You should make a medical device.
Have you ever considered learning medicine? Unless you work in a medical field, the answer is probably no. You would be more likely to invest time in a technological skill like machine learning, web development, or robotics. It is a shame that this division exists.
Medicine continues to be secluded from the general public. This limits dissemination of information, capacity for innovation, and proper utilization. How can we bring these fields to an open stage where those with diverse skill-sets can offer solutions?
Step one must be providing adequate learning materials to the public. Medical textbooks exist, and so does Wikipedia, but these are not suitable for building a collaborative environment for discovery. Consider this image from Netter’s book on cardiology.
There is a lot of information here, but it is not very helpful or satisfying. You are not going to be able to advance the cardiac field with this diagram alone.
So do you then need to go to medical school and learn years of physiology and anatomy before you can think of creative solutions to cardiac problems? Definitely not! Let’s briefly explore this now.
The heart is fundamentally a pump. It is soft and it moves and it pushes blood around with its muscle.
Blood that needs to be oxygenated gets pumped to the lungs. (Blue side of the heart.) It them comes back to the heart and gets pumped to the body. (Red side of the heart.)
To make sure that blood always moves in the same direction, the heart is equipped with four one-way valves which flap open and closed as it beats.
That’s not a lot of information, but we can work with this.

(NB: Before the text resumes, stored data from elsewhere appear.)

(** Stopping with 200 bytes unread in a 1024-byte buffer: one [f_write] of
    those 200 bytes, then [f_sync], then [f_close]; [file_open] is clear
    afterwards. *)
Example close_on_stop_200_bytes :
  let o := mkOracle [0] 0 0 [0] 1 0 0 0 0 in
  let sample := [x01; x02; x03; x04; x05; x06; x07; x08] in
  exists s t s' t',
    sys_run (sys_init (replicate 1024 x00) 1024 0)
      ([Button1 16 300; Loop o] ++ replicate 25 (Tick sample 301)
       ++ [Button1 16 600]) = Done s t
    /\ rb_getused_m (sdbuf s) = 200
    /\ close_on_stop o s = Done s' t'
    /\ storage_calls t'
       = [EWrite (concat (replicate 25 sample)) 0; ESync 0; EClose 0]
    /\ file_open s' = 0.
Proof.
  intros o sample. eexists _, _, _, _.
  split; [vm_compute; reflexivity|]. split; [vm_compute; reflexivity|].
  split; [vm_compute; reflexivity|]. split; vm_compute; reflexivity.
Qed.

(** C8 (where the code departs from it): logging is stopped with 520 bytes
    unread, which the logger reaches with a pass of the supervisor after
    every tick.  What remains does not fit the 512-byte scratch array:
    [sd_write] is asked for all 520 bytes and the copy out of the ring
    buffer leaves the array, so the closing pass does not get to its
    [f_write], [f_sync] and [f_close] in a defined way. *)
Theorem close_on_stop_520_bytes :
  let o := mkOracle [0] 0 0 [0] 1 0 0 0 0 in
  let sample := [x01; x02; x03; x04; x05; x06; x07; x08] in
  exists s t,
    sys_run (sys_init (replicate 1024 x00) 1024 0)
      ([Button1 16 300; Loop o]
       ++ concat (replicate 64 [Tick sample 301; Loop o])
       ++ [Tick sample 301; Button1 16 600]) = Done s t
    /\ rb_getused_m (sdbuf s) = 520
    /\ length (writebuf s) = 512%nat
    /\ logger_running s = 0 /\ file_open s = 1
    /\ ringbuf_read (sdbuf s) (writebuf s) (rb_getused_m (sdbuf s)) = None
    /\ close_on_stop o s = Undefined
    /\ sd_loop_body o s = Undefined.
Proof.
  intros o sample. eexists _, _.
  split; [vm_compute; reflexivity|]. repeat split.
Qed.

(** ** The debounced start/stop button *)

(** C9 (as stated, refuted): an edge exactly 250 ticks after the last
    accepted toggle is not below the interval, yet the handler ignores it:
    [logger_running] is not flipped and no toggle time is recorded.  And two
    edges 100 ticks apart that both come within 250 ticks of the last
    toggle produce no transition at all. *)
Lemma debounce_ignores_edge_at_interval :
  let s := mkSys (sd_setup_ringbuf (replicate 8 x00) 8) (replicate 512 x00)
             0 0 1000 0 in
  Z.land 16 P1IV_P1IFG7 <> 0
  /\ ~ (1250 - time s < 250)
  /\ PORT1_ISR 16 1250 s = (s, [])
  /\ logger_running (fst (PORT1_ISR 16 1250 s)) <> toggled (logger_running s)
  /\ time (fst (PORT1_ISR 16 1250 s)) <> 1250
  /\ fst (PORT1_ISR 16 1200 (fst (PORT1_ISR 16 1100 s))) = s.
Proof.
  intros s. split; [vm_compute; discriminate|].
  split; [vm_compute; discriminate|]. split; [reflexivity|].
  split; [vm_compute; discriminate|]. split; [vm_compute; discriminate|].
  reflexivity.
Qed.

Now what we really need is to see what a heart actually looks like and explore it. That’s tough, because it isn’t easy to get your hands on a human heart. Luckily, we can find some videos that help.
Here is a video inside a real beating human heart. (This is inside the left ventricle, which you can find on the previous drawn image.) It is no longer inside a person. Although it couldn’t be transplanted, it was able to be reanimated on an external perfusion pump.
The valve on the left is the aortic valve. If you follow it, you will follow oxygenated blood being delivered to the body.
On the right is the mitral valve. Go through that opening and you will travel against the flow of blood to the lungs.
Things can go wrong with both of these structures, but let’s focus on the aortic valve. If the aortic valve becomes calcified (perhaps as a result of smoking), you might need to get a new artificial valve.
For this you have roughly two options: invasive surgery where it is necessary to open the patient’s ribcage and suture in a new valve, or deliver a valve through a catheter using an artery in the leg. In the latter case you might choose to give the patient a Medtronic CoreValve.
Here is an image of it delivered. An okay representation. Notice how it is designed to leave arteries on the left and right side unobstructed. Block those and your heart stops! Be careful!
But we can visualize this better too. Here is another video showing an actual CoreValve being delivered in a reanimated human heart:
In this case the valve was delivered quite well. Probably because it was easy to see exactly where the valve was! But can you think of anything that can go wrong?
The valve could be delivered too high or too low. If it is too low, notice how it could adversely intrude on the space of the mitral valve. You would need to take this case into account when you create a device like this!
And notice the imaging on the bottom of the screen. This is what physicians will see during a procedure. This makes incorrect delivery much more likely.
So maybe your role isn’t designing the next artificial valve. Maybe you should come up with a new procedure or imaging modality that ensures correct valve placement. I don’t have the solution for you, but if you are a plummer, I’ll bet you have some ideas.
Further considerations might be: How does the valve material interact with blood? (Clot consideration) How long does a valve like this last? How much does this valve move on each heartbeat? Are replacement valves needed for other valves in the heart? Can a valve like this be squeezed into a smaller delivery catheter?
So in a very short period of time we now have a list of important problems that can begin to be explored by only knowing a few anatomical regions that are listed in the first Netters diagram.
Part of getting here, though, was having the ability to see real anatomy without just memorizing lots of labeled regions. This can be difficult to come by. In our lab, we are doing our best to help with this. The functional heart videos here all come from the Visible Heart Laboratory’s Atlas of Human Cardiac Anatomy, but there is so much more than can be done.
Without resources like this, bringing health related fields to an open-source environment is tricky.
Data is abundant, but hidden. And the teaching and learning platforms for this have yet to take advantage of this new collaborative culture.
So if you are someone who is technically or mechanically skilled, consider bringing the medical sciences into your repertoire, because there are surprisingly few people who can apply what you know to these fields.
And if you are considering the startup route, here are two free ideas: GitHub or Kaggle for medical problems. (Kaggle actually has a lot of medical datasets, so maybe start there and bring the theory behind these challenges to a larger audience.)
If a community of technological medical practitioners can break through into mainstream, there is great potential for creating an ecosystem where medical technology breakthroughs start to match the exponential growth that is the mainstream technology industry.
So get out there, incentivize learning, add source control to medical problems, and make some money. More than anything, it might be a nice way to take your future medical treatment into your own hands.